Privacy Filter covers 8 span categories: private_person, private_email, private_phone, private_address, private_url, private_date, account_number, secret. The 6 non-PERSON categories register as a Presidio recognizer that feeds into Hush's standard entity-type pipeline. To load weights from disk instead of HuggingFace Hub, set HUSH_PRIVACY_FILTER_MODEL=/path/to/dir.

License compatibility: Privacy Filter ships under Apache-2.0, which the AGPL-3.0 engine can link against. See the LICENSE for Hush and COMMERCIAL-LICENSING.md for proprietary-deployment terms. The add-on does not change either.

Release privacy gates

Set the HUSH_AUDIT=1 environment variable to opt into internal audit logging (dev + calibration use). Release builds should leave it unset, which:

  • Attaches a NullHandler to hush.audit, so ~/.hush/audit.log never gets created.
  • Removes ingestTrainingFeedback from the RPC allow-list, so the Swift UI has no path to read ~/.hush/training_feedback.jsonl on end-user machines.
  • Hashes filenames in any audit line that does emit (defense-in-depth), so a 10-char SHA-256 prefix takes the place of the filename.

~/.hush/config.json and ~/.hush/detection_config.json stay unchanged. Those are user settings (locale, thresholds, enabled libraries), not telemetry.

FileRouter also sweeps stragglers out of ~/.hush/tmp on startup and wraps every temp-file caller in try/finally unlink, so preview JPEGs don't accumulate between runs.

Performance

Synthetic golden set (1,000 samples generated with Faker):

Metric Score
F1 97.2%
Precision 98.3%
Recall 96.2%

Kaggle PII Detection 2024 (1,000 student essays, 1,606 GT entities):

Metric Score
F1 93.2%
Precision 94.4%
Recall 91.9%

Per-entity on the Kaggle set: PERSON 93.7% F1, EMAIL 98.7%, ID 88.6%, URL 88.8%, PHONE 85.7%. Latency: 289 ms/doc with libpostal enabled.

Hush vs LLMs

Same Kaggle set, 1,000 samples. The Privacy Filter rows come from the same benchmark harness, run with [privacy-filter] installed and openai_privacy_filter enabled.
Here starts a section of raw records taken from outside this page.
Lemma percorrer_Ok rec atual V hora la todas conexoes acc cache :
  grafo !! atual = Some todas → conexoes ⊆ todas →
  (∀ c h m, c ∈ conexoes → vizinho c ∉ V →
     ∃ res m', rec (vizinho c) (V ∪ {[atual]}) h (Some (linha c)) m
               = Some (Ok (res, m'))) →
  ∃ ps cache',
    percorrer gc stns rec atual V hora la conexoes acc cache
    = Some (Ok (ps, cache')).
Proof.
  intros Hg. revert acc cache.
  induction conexoes as [|c resto IH]; intros acc cache Hsub Hrec; simpl;
    [eauto|].
  assert (Hresto : ∀ acc1 cache1, ∃ ps cache',
    percorrer gc stns rec atual V hora la resto acc1 cache1
    = Some (Ok (ps, cache'))).
  { intros acc1 cache1. apply IH; [set_solver|].
    intros c' h m Hc'. apply Hrec. now apply list_elem_of_further. }
  case_bool_decide as Hv; [apply Hresto|].
  assert (Ha : atual ∈ dom stns)
    by (rewrite <- Hdom; apply elem_of_dom; eauto).
  assert (Hn : vizinho c ∈ dom stns).
  { rewrite <- Hdom. eapply Hfechado; [exact Hg|]. set_solver. }
  apply elem_of_dom in Ha as [ca Ea]. apply elem_of_dom in Hn as [cn En].
  unfold _get_tempo_deslocamento, _haversine, _get_coords.
  rewrite Ea, En. simpl.
  destruct (Hrec c (hora + (_get_tempo_espera hora
                            + gc ca cn / VELOCIDADE_TREM_KMH * 60
                            + (if troca_de_linha la (linha c)
                               then PENALIDADE_TROCA_LINHA_MIN else 0)))%Q
              cache (list_elem_of_here _ _) Hv) as (subs & cache1 & ->).
  simpl. apply Hresto.
Qed.
(** The value of [v.k] for a property name [k] written in the program.
    None of the names the programs write is defined by a built-in
    prototype, so a built-in function is never what such a read finds. *)
Definition read (v : value) (k : string) : value :=
  match Get v k with
  | Data x => x
  | BuiltinFunction _ => Undefined
  end.

(** [v.k] and [v[k]]: a TypeError on [null] and [undefined] (message as
    V8 words it). *)
Definition prop (v : value) (k : string) : result value :=
  match v with
  | Undefined =>
      Throw (TypeError ("Cannot read properties of undefined (reading '" ++ k ++ "')"))
  | Null =>
      Throw (TypeError ("Cannot read properties of null (reading '" ++ k ++ "')"))
  | _ => Return (read v k)
  end.

(** [v?.k] *)
Definition optprop (v : value) (k : string) : result value :=
  if nullish v then Return Undefined else prop v k.

(** ToString, as a template literal applies it.  An ordinary object
    answers through its inherited [toString]: ["[object Object]"]; when
    a data property shadows that method, or the chain does not reach
    [Object.prototype], no primitive can be produced. *)
Definition ToString (v : value) : result string :=
  match v with
  | Undefined => Return "undefined"
  | Null => Return "null"
  | Bool b => Return (if b then "true" else "false")
  | Number x => Return (numberToString x)
  | Str s => Return s
  | ObjectPrototype => Return "[object Object]"
  | Object _ _ _ =>
      match Get v "toString" with
      | BuiltinFunction _ => Return "[object Object]"
      | Data _ => Throw (TypeError "Cannot convert object to primitive value")
      end
  end.

(** [v.toFixed(f)]: the method exists on numbers only; on any other
    value of this universe the callee is [undefined] or data. *)
Definition call_toFixed (what : string) (v : value) (f : nat) : result string :=
  match v with
  | Number x => Return (toFixed x f)
  | Undefined | Null => prop v "toFixed" ≫= fun _ => Return ""
  | _ => Throw (TypeError (what ++ ".toFixed is not a function"))
  end.

End JS.

Export JS.

Notation "a ||| b" := (JS.or a b) (at level 50, left associativity).

(** ** The provider boundary

    The hosted NLU service is reached through the client library's
    [SessionsClient]; its response has the shape the library declares
    ([IDetectIntentResponse], [IQueryResult], [IIntent]): every member may
    be absent ([undefined]) or [null].  The call either resolves with a
    response or rejects with an error object.  [parameters] is the
    provider's struct, which the programs receive as [any]. *)

Module Provider.

Inductive nullable (A : Type) :=
| undefined
| null
| present (a : A).
Arguments undefined {A}.
Arguments null {A}.
Arguments present {A} a.

Record Intent := { displayName : nullable string }.

Record QueryResult := {
  intent : nullable Intent;
  intentDetectionConfidence : nullable float;
  parameters : value;
  fulfillmentText : nullable string
}.

Record DetectIntentResponse := { queryResult : nullable QueryResult }.

Record DetectIntentRequest := {
  session : string;
  text : string;
  languageCode : string
}.

Inductive outcome :=
| Resolved (response : DetectIntentResponse)
| Rejected (reason : exn).

Record SessionsClient := {
  projectAgentSessionPath : string -> string -> string;
  detectIntent : DetectIntentRequest -> outcome
}.

(** [await promise] *)
Definition await (o : outcome) : result DetectIntentResponse :=
  match o with
  | Resolved response => Return response
  | Rejected reason => Throw reason
  end.

(** [x || dflt] for a string-typed member. *)
Definition string_or (x : nullable string) (dflt : string) : string :=
  match x with
  | present s => if String.eqb s "" then dflt else s
  | _ => dflt
  end.

(** [x || dflt] for a number-typed member. *)
Definition number_or (x : nullable float) (dflt : float) : float :=
  match x with
  | present n => if truthy (Number n) then n else dflt
  | _ => dflt
  end.

End Provider.

(** ** [DialogFlowService.ts] (web chat UI) *)

Module DialogFlowService.

Record DialogFlowConfig := {
  projectId : string;
  sessionId : string;
  languageCode : string
}.

Record IntentResult := {
  intent : string;
  confidence : float;
  parameters : value;
  fulfillmentText : string;
  requiresAuth : value;
  apiEndpoint : value;
  permission : value
}.

Record t := {
  sessionClient : Provider.SessionsClient;
  sessionPath : string;
  config : DialogFlowConfig
}.

(** The constructor, given the client it creates. *)
Definition new (client : Provider.SessionsClient) (config : DialogFlowConfig) : t :=
  {| sessionClient := client;
     sessionPath := Provider.projectAgentSessionPath client (projectId config) (sessionId config);
     config := config |}.

(** The body of the [forEach] callback of [extractParameters]:
    [extracted] is the object under construction. *)
Definition extractField (extracted : value) (entry : string * value) : result value :=
  let '(key, field) := entry in
  stringValue ← prop field "stringValue";
  if negb (is_undefined stringValue) then
    Return (Put extracted key stringValue)
  else
    numberValue ← prop field "numberValue";
    if negb (is_undefined numberValue) then
      Return (Put extracted key numberValue)
    else
      structValue ← prop field "structValue";
      if truthy structValue then
        (* field.structValue.fields?.amount *)
        fields ← prop structValue "fields";
        amount ← optprop fields "amount";
        if truthy amount then
          amountNumber ← prop amount "numberValue";
          currency ← prop fields "currency";
          currencyString ← optprop currency "stringValue";
          Return (Put extracted key
                    (literal [ ("amount", amountNumber);
                               ("currency", currencyString ||| Str "USD") ]))
        else Return extracted
      else Return extracted.

Definition extractParameters (parameters : value) : result value :=
  if negb (truthy parameters) then Return (literal [])
  else
    fields ← prop parameters "fields";
    forEach (entries (fields ||| literal [])) extractField (literal []).

Definition descriptor (requiresAuth : bool) (apiEndpoint permission : value) : value :=
  literal [ ("requiresAuth", Bool requiresAuth);
            ("apiEndpoint", apiEndpoint);
            ("permission", permission) ].

Definition intentMapping : value :=
  literal [
    ("auth.login", descriptor false (Str "/api/auth/login") Null);
    ("account.balance", descriptor true (Str "/api/accounts/balance") (Str "read:balance"));
    ("transaction.history", descriptor true (Str "/api/transactions") (Str "read:transactions"));
    ("payment.transfer", descriptor true (Str "/api/balance-transfers") (Str "write:transfer"));
    ("payment.bill", descriptor true (Str "/api/payments/bill") (Str "write:payment"));
    ("card.status", descriptor true (Str "/api/cards") (Str "read:cards"));
    ("card.block", descriptor true (Str "/api/cards/block") (Str "write:card"));
    ("dispute.create", descriptor true (Str "/api/disputes") (Str "write:dispute"));
    ("fraud.report", descriptor true (Str "/api/fraud/report") (Str "write:fraud"));
    ("account.statement", descriptor true (Str "/api/accounts/statement") (Str "read:statement"));
    ("general.greeting", descriptor false Null Null);
    ("general.help", descriptor false Null Null)
  ].

(** [intentMapping[intent] || { requiresAuth: true, apiEndpoint: null,
    permission: null }].  The table is an object literal, so the read also
    finds what the table inherits from [Object.prototype]. *)
Definition mapToBankingOperation (intent : string) (parameters : value) : jsany :=
  let found := Get intentMapping intent in
  if truthy_any found then found else Data (descriptor true Null Null).

(** [bankingIntent.k]: a function object defines none of the three names
    read here. *)
Definition member (bankingIntent : jsany) (k : string) : result value :=
  match bankingIntent with
  | Data d => prop d k
  | BuiltinFunction _ => Return Undefined
  end.

(** The request [detectIntent] sends for [message]. *)
Definition request (this : t) (message : string) : Provider.DetectIntentRequest :=
  {| Provider.session := sessionPath this;
     Provider.text := message;
     Provider.languageCode := languageCode (config this) |}.

(** [queryResult.intent?.displayName] *)
Definition intent_displayName (queryResult : Provider.QueryResult) : Provider.nullable string :=
  match Provider.intent queryResult with
  | Provider.present i => Provider.displayName i
  | _ => Provider.undefined
  end.
(** * six4-btw: the label scoring engine and the resilient vision client

    A shallow embedding of [backend/src/services/ratingService.js] and
    [backend/src/services/visionService.js].

    Conventions of the embedding.
    - A JavaScript string is a Rocq [string] read as a sequence of UTF-16
      code units below 256 (one [ascii] per code unit), so [String.length]
      is [.length] and [String.get] is [charAt].
    - A JavaScript number is a rational ([Q]) where the source computes
      with fractions (confidences, similarities) and an integer ([Z])
      where the source only ever holds integers (points, counters,
      millisecond time stamps).  A product of two numbers is the IEEE 754
      double nearest to the exact product ([times]: round to nearest,
      ties to even), a rational that is not itself a double being read
      as the double nearest to it, as a decimal literal is.  [NaN] and
      the infinities are values of [JsValue], which the dictionary
      object can hold; the scoring functions are modelled on
      dictionaries of numbers, and a product beyond the range of the
      finite doubles ([overflows]) is outside the model.
    - A thrown exception is the left summand of a sum type.
    - Logging ([console.log], the [retryLog] and [retryInfo] records) and
      the [processedAt] / [debug] fields of the rating result are left
      out: nothing depends on them. *)

From Stdlib Require Import ZArith QArith Qround Qabs String Ascii List Bool Lia Sorted.
From stdpp Require Import base option list gmap strings fin_maps.
Import ListNotations.

Local Open Scope string_scope.
Local Open Scope Z_scope.

(* ===================================================================== *)
(** * JavaScript strings *)
(* ===================================================================== *)

Module JSString.

(** [String.prototype.toLowerCase] on code units below 256: the Basic
    Latin capitals and the Latin-1 capitals other than the
    multiplication sign move up by 32. *)
Definition lower_unit (c : ascii) : ascii :=
  let n := N_of_ascii c in
  if ((65 <=? n)%N && (n <=? 90)%N)
     || ((192 <=? n)%N && (n <=? 222)%N && negb (n =? 215)%N)
  then ascii_of_N (n + 32) else c.

Fixpoint toLowerCase (s : string) : string :=
  match s with
  | EmptyString => EmptyString
  | String c s' => String (lower_unit c) (toLowerCase s')
  end.

(** White space and line terminators below 256: TAB, LF, VT, FF, CR,
    SPACE and NO-BREAK SPACE. *)
Definition is_space (c : ascii) : bool :=
  let n := N_of_ascii c in
  ((9 <=? n)%N && (n <=? 13)%N) || (n =? 32)%N || (n =? 160)%N.

Fixpoint trimStart (s : string) : string :=
  match s with
  | EmptyString => EmptyString
  | String c s' => if is_space c then trimStart s' else s
  end.

Fixpoint trimEnd (s : string) : string :=
  match s with
  | EmptyString => EmptyString
  | String c s' =>
      match trimEnd s' with
      | EmptyString => if is_space c then EmptyString else String c EmptyString
      | t => String c t
      end
  end.

Definition trim (s : string) : string := trimEnd (trimStart s).

(** [s.includes(pat)]: [pat] occurs in [s] as a contiguous substring. *)
Fixpoint includes (s pat : string) : bool :=
  if String.prefix pat s then true
  else match s with
       | EmptyString => false
       | String _ s' => includes s' pat
       end.

(** [s.split(sep)] for a one-unit separator. *)
Fixpoint split (sep : ascii) (s : string) : list string :=
  match s with
  | EmptyString => [EmptyString]
  | String c s' =>
      if Ascii.eqb c sep then EmptyString :: split sep s'
      else match split sep s' with
           | w :: ws => String c w :: ws
           | [] => [String c EmptyString]
           end
  end.

(** [arr.join(sep)]. *)
Definition join (sep : string) (l : list string) : string :=
  String.concat sep l.

(** A falsy string is the empty string. *)
Definition truthy (s : string) : bool := negb (String.eqb s "").

End JSString.

(* ===================================================================== *)
(** * Data exchanged between the two services *)
(* ===================================================================== *)

(** An entity annotation of the vision provider: a label or an OCR span.
    A field the provider left out ([undefined]) is [None]. *)
Record Annotation := mkAnnotation {
  description : option string;
  score : option Q
}.
Lemma _work_attempts burst ll df lf mj ws w s o w' s' :
  _work burst ll df lf mj ws w s = (o, w', s') ->
  attempts_ok (dequeue_timeout burst (default_worker_ttl w)) (trace w) ->
  attempts_ok (dequeue_timeout burst (default_worker_ttl w)) (trace w').
Proof.
  unfold _work. intros H A.
  apply (attempts_grows _ _ _ (startup_grows burst ll df lf ws w)) in A.
  rewrite <- (startup_ttl burst ll df lf ws w) in *.
  destruct (work_loop _ burst _ s) as [[[u|h] w1] s1] eqn:E;
    apply work_loop_attempts in E; auto.
  - inversion H; subst. eapply attempts_grows; [apply cleanup_grows | exact E].
  - destruct h; inversion H; subst; auto.
    eapply attempts_grows; [apply cleanup_grows | exact E].
Qed.

Lemma work_attempts burst ll df lf mj ws w s o w' s' :
  work burst ll df lf mj ws w s = (o, w', s') ->
  attempts_ok (dequeue_timeout burst (default_worker_ttl w)) (trace w) ->
  attempts_ok (dequeue_timeout burst (default_worker_ttl w)) (trace w').
Proof.
  unfold work. intros H A. destruct burst.
  - destruct (_work true ll _ _ None ws w s) as [[[b|h] w1] s1] eqn:E;
      apply _work_attempts in E; auto; inversion H; subst; exact E.
  - destruct (_work false _ _ _ None ws _ s) as [[[b|h] w1] s1] eqn:E;
      apply _work_attempts in E; auto.
    + inversion H; subst; exact E.
    + destruct h as [[]| | |]; inversion H; subst; exact E.
Qed.

(** C4, as stated, fails: with the default TTL of 420 seconds the loop
    passes a bounded timeout in continuous mode and a null one in batch
    mode, the reverse of the stated rule. *)
Lemma timeout_modes_reversed :
  dequeue_timeout false 420 = Some 360 /\
  dequeue_timeout true 420 = None /\
  dequeue_timeout false 420 <> spec_dequeue_timeout false 420 /\
  dequeue_timeout true 420 <> spec_dequeue_timeout true 420.
Proof. repeat split; discriminate. Qed.

Lemma work_dequeue_timeouts kw horse ttl locks w0 burst ll df lf mj ws s o w' s' t :
  __init__ kw horse ttl locks = Ok w0 ->
  work burst ll df lf mj ws w0 s = (o, w', s') ->
  In (EvDequeueAny t) (trace w') ->
  t = dequeue_timeout burst ttl.
Proof.
  intros Hi H I.
  destruct (init_fields _ _ _ _ _ Hi) as (Et & _ & Ettl & _).
  assert (A : attempts_ok (dequeue_timeout burst (default_worker_ttl w0))
                (trace w0)) by (rewrite Et; exact Logic.I).
  apply (work_attempts _ _ _ _ _ _ _ _ _ _ _ H) in A.
  now rewrite (attempts_ok_in _ _ _ A I), Ettl.
Qed.

(** C4, amended. The dispatch loop computes the dequeue timeout as null in
    batch (burst) mode, where [dequeue_any] does not block and an empty
    result drives termination, and as max(1, TTL - 60) in continuous mode;
    every call of [dequeue_any] made by a run of [work] carries the timeout
    of its mode. *)
Theorem timeout_by_mode :
  (forall ttl, dequeue_timeout true ttl = None) /\
  (forall ttl, dequeue_timeout false ttl = Some (Z.max 1 (ttl - 60))) /\
  (forall kw horse ttl locks w0 burst ll df lf mj ws s o w' s' t,
      __init__ kw horse ttl locks = Ok w0 ->
      work burst ll df lf mj ws w0 s = (o, w', s') ->
      In (EvDequeueAny t) (trace w') ->
      t = if burst then None else Some (Z.max 1 (ttl - 60))).
Proof.
  split; [reflexivity|]. split; [reflexivity|].
  intros kw horse ttl locks w0 burst ll df lf mj ws s o w' s' t Hi H I.
  rewrite (work_dequeue_timeouts _ _ _ _ _ _ _ _ _ _ _ _ _ _ _ _ Hi H I).
  now destruct burst.
Qed.
(** The effect of one pass of the loop body on the local variables and on
    the store. *)
Lemma gibbs_iteration_spec ls w :
  wp (gibbs_iteration inp ls)
     (λ ls' w', iteration_locals ls ls'
                ∧ heap_step inp (v_start ls) (v_rev ls) w w') w.
Proof.
  unfold gibbs_iteration.
  apply wp_bind. eapply wp_mono.
  { apply (wp_cfor (λ _ _ w', heap_step inp (v_start ls) (v_rev ls) w w')).
    - apply heap_step_refl.
    - intros done grp st1 w1 _ Hinv.
      eapply wp_mono; [apply sweep_group_heap|].
      intros st2 w2 Hstep. by eapply heap_step_trans. }
  intros [valuesChanged model] w1 Hstep.
  apply wp_bind. eapply wp_mono; [apply sweep_ll_world|].
  intros ll w2 Hw2. simpl in Hw2. subst w2.
  apply wp_bind. apply (wp_mono _ (λ _ w', w' = w1)).
  { destruct (verbose inp).
    - apply wp_bind, wp_deref. intros startd _.
      apply wp_bind, wp_deref. intros revd _.
      by apply wp_lift.
    - by apply wp_ret. }
  intros u w3 Hw3. simpl in Hw3. subst w3.
  destruct (Qltb (v_bestll ls) ll) eqn:Hbest.
  - apply wp_bind, wp_lift. intros n Hn. apply wp_ret.
    split; [|done]. unfold iteration_locals. simpl.
    split_and!; try done. exists ll, n. rewrite Hbest. done.
  - apply wp_bind, wp_lift. intros n Hn. apply wp_ret.
    split; [|done]. unfold iteration_locals. simpl.
    split_and!; try done. exists ll, n. rewrite Hbest. done.
Qed.

End Iteration.

(** ** The while loop *)

Lemma run_ending_at_snoc (old : list Q) (ll : Q) :
  run_ending_at (old ++ [ll]) (length old)
  ↔ (5 ≤ length old)%nat
    ∧ Forall (λ prev, (Qabs (ll - prev) < tol)%Q) (drop (length old - 5) old).
Proof.
  unfold run_ending_at. split.
  - intros (Hk & x & Hx & Hrun). split; [done|].
    rewrite lookup_app_r, Nat.sub_diag in Hx by lia. injection Hx as <-.
    apply Forall_lookup. intros t y Hy. rewrite lookup_drop in Hy.
    assert (Ht : (t < 5)%nat) by (apply lookup_lt_Some in Hy; lia).
    destruct (Hrun (5 - t)%nat ltac:(lia)) as (y' & Hy' & Hclose).
    rewrite lookup_app_l in Hy' by lia.
    replace (length old - (5 - t))%nat with (length old - 5 + t)%nat in Hy' by lia.
    congruence.
  - intros [Hk Hfa]. split; [done|]. exists ll. split.
    + by rewrite lookup_app_r, Nat.sub_diag by lia.
    + intros i Hi. rewrite lookup_app_l by lia.
      destruct (lookup_lt_is_Some_2 old (length old - i)%nat) as [y Hy]; [lia|].
      exists y. split; [done|].
      rewrite Forall_lookup in Hfa. apply (Hfa (5 - i)%nat).
      rewrite lookup_drop. rewrite <- Hy. f_equal. lia.
Qed.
Model F1 Precision Recall Latency RAM
Hush Engine v1.11.0 93.2% 94.4% 91.9% 289ms ~15MB
Hush + OpenAI Privacy Filter 93.0% 94.2% 91.9% 5,017ms ~3GB
OpenAI Privacy Filter (standalone) 86.9% 77.2% 99.4% 5,386ms ~3GB
Mistral 7B 77.8% 64.6% 97.9% 3,486ms 10.2GB
Phi-4 (14B) 75.3% 65.0% 89.5% 6,046ms 14.3GB
Qwen 2.5 (7B) 65.7% 49.8% 96.5% 3,105ms 8.4GB
Gemma 2 (9B) 63.7% 47.2% 97.9% 4,250ms 9.0GB
Llama 3.2 (1B) 21.2% 11.9% 95.3% 4,208ms 4.7GB

Two results stand out.

OpenAI Privacy Filter alone catches almost every PII span (99.4% recall) and flags 23% false positives. In a redaction pipeline, each false positive deletes text the user wants kept. The 17-point precision gap translates into real content loss.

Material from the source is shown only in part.